* Recorded information:

(** * docker-code-runner: the job pipeline of [app.js]

    A shallow embedding of the Express route [POST /run] and of the BullMQ
    worker of [app.js], together with the pieces of the JavaScript platform
    the worker leans on ([String.prototype.replaceAll], [includes],
    [String.prototype.match] on the class-name pattern, property lookup on
    an object literal, [child_process.exec]).

    Conventions.
    - A JavaScript string is a [string]; each [ascii] stands for one UTF-16
      code unit below 256.
    - Console logging is not modelled: it has no influence on the results.
    - The file system, the uuid generator, the queue broker and the
      container runtime are the environment: their answers are read from an
      [Env] record, and every call the worker issues is recorded as an
      [event]. *)

From stdpp Require Import gmap strings list.
From Stdlib Require Import ZArith Ascii String DecimalString Lia.

Local Open Scope string_scope.

(** [simpl] computes appends on texts that start with known code units. *)
#[local] Arguments String.append !_ _ / : simpl nomatch.

(** ** Strings *)

Module JsString.

Definition LF : ascii := "010"%char.
Definition DQUOTE : ascii := "034"%char.

(** Every code unit of [s] satisfies [p]. *)
Fixpoint all_chars (p : ascii → bool) (s : string) : bool :=
  match s with
  | EmptyString => true
  | String c r => p c && all_chars p r
  end.

(** [starts_with p s]: [s.startsWith(p)]. *)
Fixpoint starts_with (p s : string) : bool :=
  match p, s with
  | EmptyString, _ => true
  | String _ _, EmptyString => false
  | String a p', String b s' => Ascii.eqb a b && starts_with p' s'
  end.

(** [skipn_string n s]: [s.substring(n)]. *)
Fixpoint skipn_string (n : nat) (s : string) : string :=
  match n, s with
  | O, _ => s
  | S _, EmptyString => EmptyString
  | S k, String _ r => skipn_string k r
  end.

(** [includes s p]: [s.includes(p)], some suffix of [s] starts with [p]. *)
Fixpoint includes (s p : string) : bool :=
  starts_with p s ||
  match s with
  | EmptyString => false
  | String _ r => includes r p
  end.

(** GetSubstitution of ECMAScript for a string pattern (no capture groups):
    in the replacement text [$$] stands for a dollar sign, [$&] for the
    matched text, [$`] for the text before the match and [$'] for the text
    after it; any other dollar sign is kept as it is. *)
Fixpoint get_substitution (matched before after template : string) : string :=
  match template with
  | EmptyString => EmptyString
  | String c t1 =>
      if Ascii.eqb c "$" then
        match t1 with
        | EmptyString => String c EmptyString
        | String d t2 =>
            if Ascii.eqb d "$" then
              String "$" (get_substitution matched before after t2)
            else if Ascii.eqb d "&" then
              matched +:+ get_substitution matched before after t2
            else if Ascii.eqb d "`" then
              before +:+ get_substitution matched before after t2
            else if Ascii.eqb d "'" then
              after +:+ get_substitution matched before after t2
            else String c (get_substitution matched before after t1)
        end
      else String c (get_substitution matched before after t1)
  end.

(** The scan of [replaceAll] for a non-empty search string: matches are
    found from left to right and do not overlap. [before] is the text
    already passed, [skip] counts the code units of the current match that
    are still to be stepped over. *)
Fixpoint replace_scan (pat rep before : string) (skip : nat) (s : string)
  : string :=
  match s with
  | EmptyString => EmptyString
  | String c r =>
      match skip with
      | S k => replace_scan pat rep (before +:+ String c EmptyString) k r
      | O =>
          if starts_with pat s then
            get_substitution pat before (skipn_string (String.length pat) s) rep
            +:+ replace_scan pat rep (before +:+ String c EmptyString)
                  (String.length pat - 1) r
          else
            String c (replace_scan pat rep (before +:+ String c EmptyString) 0 r)
      end
  end.

(** With the empty search string a match sits before every code unit and
    at the end. *)
Fixpoint replace_empty (rep before s : string) : string :=
  get_substitution EmptyString before s rep +:+
  match s with
  | EmptyString => EmptyString
  | String c r => String c (replace_empty rep (before +:+ String c EmptyString) r)
  end.

(** [replaceAll s pat rep]: [s.replaceAll(pat, rep)] for strings [pat],
    [rep]. *)
Definition replaceAll (s pat rep : string) : string :=
  match pat with
  | EmptyString => replace_empty rep EmptyString s
  | String _ _ => replace_scan pat rep EmptyString 0 s
  end.

(** The same scan with the replacement inserted as it is; [replaceAll]
    agrees with it on replacement texts without a dollar sign
    ([replaceAll_plain] below). *)
Fixpoint replace_plain (pat rep : string) (skip : nat) (s : string) : string :=
  match s with
  | EmptyString => EmptyString
  | String c r =>
      match skip with
      | S k => replace_plain pat rep k r
      | O =>
          if starts_with pat s
          then rep +:+ replace_plain pat rep (String.length pat - 1) r
          else String c (replace_plain pat rep 0 r)
      end
  end.

Definition is_dollar (c : ascii) : bool := Ascii.eqb c "$".
Definition no_dollar (s : string) : bool := all_chars (λ c, negb (is_dollar c)) s.

(** [replaced pat rep s t]: [t] is [s] with the occurrences of [pat],
    taken from left to right without overlap, each turned into [rep], and
    every other code unit kept. *)
Inductive replaced (pat rep : string) : string → string → Prop :=
| replaced_end : replaced pat rep EmptyString EmptyString
| replaced_here (s t : string) :
    replaced pat rep s t → replaced pat rep (pat +:+ s) (rep +:+ t)
| replaced_keep (c : ascii) (s t : string) :
    starts_with pat (String c s) = false →
    replaced pat rep s t → replaced pat rep (String c s) (String c t).

(** Neither a dollar sign nor an opening brace: a text that [replaceAll]
    inserts as it is and in which no placeholder can start. *)
Definition is_plain_char (c : ascii) : bool :=
  negb (Ascii.eqb c "$") && negb (Ascii.eqb c "{").
Definition plain (s : string) : bool := all_chars is_plain_char s.

End JsString.

(** ** Values of a parsed JSON body *)

Module JsValue.

(** What [express.json()] can put into a field of [req.body], plus
    [undefined] for a field that is absent. [VNum n] is an integral number
    in the safe range, where ToString is the decimal numeral. *)
#[warnings="-register-all"] Inductive value : Type :=
| VUndefined
| VNull
| VBool (b : bool)
| VNum (n : Z)
| VStr (s : string)
| VArr (items : list value)
| VObj (fields : list (string * value)).

(** ToBoolean, as used by [!x] and by [if (x)]. *)
Definition truthy (v : value) : bool :=
  match v with
  | VUndefined | VNull => false
  | VBool b => b
  | VNum n => negb (n =? 0)%Z
  | VStr s => negb (String.eqb s EmptyString)
  | VArr _ | VObj _ => true
  end.

(** [typeof v === 'string'] *)
Definition is_string (v : value) : bool :=
  match v with VStr _ => true | _ => false end.

(** [v === s] for a string literal [s]. *)
Definition strict_eq_str (v : value) (s : string) : bool :=
  match v with VStr t => String.eqb t s | _ => false end.

Definition has_own (fields : list (string * value)) (name : string) : bool :=
  existsb (λ kv, String.eqb kv.1 name) fields.

(** ToString of a value, [None] when the conversion throws a TypeError.
    An array is joined with commas, [null] and [undefined] elements giving
    the empty text. A plain object inherits [Object.prototype.toString]
    unless an own field [toString] shadows it: a JSON value is never
    callable, [Object.prototype.valueOf] returns the object itself, and
    OrdinaryToPrimitive throws. *)
Fixpoint to_string (v : value) : option string :=
  match v with
  | VUndefined => Some "undefined"
  | VNull => Some "null"
  | VBool true => Some "true"
  | VBool false => Some "false"
  | VNum n => Some (NilZero.string_of_int (Z.to_int n))
  | VStr s => Some s
  | VArr items =>
      let element (x : value) : option string :=
        match x with
        | VUndefined | VNull => Some EmptyString
        | _ => to_string x
        end in
      (fix join (l : list value) : option string :=
         match l with
         | [] => Some EmptyString
         | [x] => element x
         | x :: r =>
             match element x, join r with
             | Some a, Some b => Some (a +:+ "," +:+ b)
             | _, _ => None
             end
         end) items
  | VObj fields =>
      if has_own fields "toString" then None else Some "[object Object]"
  end.

(** ToPropertyKey: the key used by [obj[v]]. *)
Definition to_property_key (v : value) : option string := to_string v.

End JsValue.

(** ** Regular expressions *)

Module JsRegExp.
Import JsString.

(** The fragment of the pattern syntax the service uses: literal text, a
    character class, a greedy [*] or [+] on a class, sequencing and a
    capturing group. *)
Inductive regex : Type :=
| Lit (s : string)
| Class (p : ascii → bool)
| Star (p : ascii → bool)
| Plus (p : ascii → bool)
| Seq (r1 r2 : regex)
| Group (r : regex).

Definition in_range (lo hi : nat) (c : ascii) : bool :=
  ((lo <=? nat_of_ascii c) && (nat_of_ascii c <=? hi))%nat.

(** [\s] on code units below 256: TAB, LF, VT, FF, CR, SP and NBSP. *)
Definition is_space (c : ascii) : bool :=
  in_range 9 13 c || in_range 32 32 c || in_range 160 160 c.

(** [[A-Za-z_]] *)
Definition is_ident_start (c : ascii) : bool :=
  in_range 65 90 c || in_range 97 122 c || in_range 95 95 c.

(** [[A-Za-z0-9_]] *)
Definition is_ident_char (c : ascii) : bool :=
  is_ident_start c || in_range 48 57 c.

Fixpoint strip_prefix (p s : string) : option string :=
  match p, s with
  | EmptyString, _ => Some s
  | String _ _, EmptyString => None
  | String a p', String b s' =>
      if Ascii.eqb a b then strip_prefix p' s' else None
  end.

Fixpoint take_string (n : nat) (s : string) : string :=
  match n, s with
  | O, _ => EmptyString
  | S _, EmptyString => EmptyString
  | S k, String c r => String c (take_string k r)
  end.

(** The text between the position [s] and the later position [rest]. *)
Definition consumed (s rest : string) : string :=
  take_string (String.length s - String.length rest) s.

(** Greedy repetition of a class with backtracking: the longest run is
    tried first, and a code unit is given back each time the continuation
    [k] fails. *)
Fixpoint star_class {A : Type} (p : ascii → bool) (s : string)
  (k : string → option A) : option A :=
  match s with
  | EmptyString => k s
  | String c r =>
      if p c then
        match star_class p r k with
        | Some x => Some x
        | None => k s
        end
      else k s
  end.

(** Backtracking matcher in continuation-passing style. [caps] collects
    the captures in the order in which their groups close. *)
Fixpoint run {A : Type} (re : regex) (s : string) (caps : list string)
  (k : string → list string → option A) : option A :=
  match re with
  | Lit l =>
      match strip_prefix l s with
      | Some r => k r caps
      | None => None
      end
  | Class p =>
      match s with
      | String c r => if p c then k r caps else None
      | EmptyString => None
      end
  | Star p => star_class p s (λ r, k r caps)
  | Plus p =>
      match s with
      | String c r => if p c then star_class p r (λ r', k r' caps) else None
      | EmptyString => None
      end
  | Seq r1 r2 => run r1 s caps (λ s1 caps1, run r2 s1 caps1 k)
  | Group r => run r s caps (λ s1 caps1, k s1 (caps1 ++ [consumed s s1])%list)
  end.

(** [re.exec(s)] without flags, which is also [s.match(re)]: the match at
    the leftmost position where one exists, as the array of the whole match
    followed by the captures. *)
Fixpoint regexp_exec (re : regex) (s : string) : option (list string) :=
  match run re s [] (λ rest caps, Some (consumed s rest :: caps)) with
  | Some m => Some m
  | None =>
      match s with
      | EmptyString => None
      | String _ r => regexp_exec re r
      end
  end.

* Assigned task: From the data above, output only the lines between the line containing "are still to be stepped over. *)" and the line containing "get_substitution pat before", inclusive, exactly as written.

* Result of the exercise:
    are still to be stepped over. *)
Fixpoint replace_scan (pat rep before : string) (skip : nat) (s : string)
  : string :=
  match s with
  | EmptyString => EmptyString
  | String c r =>
      match skip with
      | S k => replace_scan pat rep (before +:+ String c EmptyString) k r
      | O =>
          if starts_with pat s then
            get_substitution pat before (skipn_string (String.length pat) s) rep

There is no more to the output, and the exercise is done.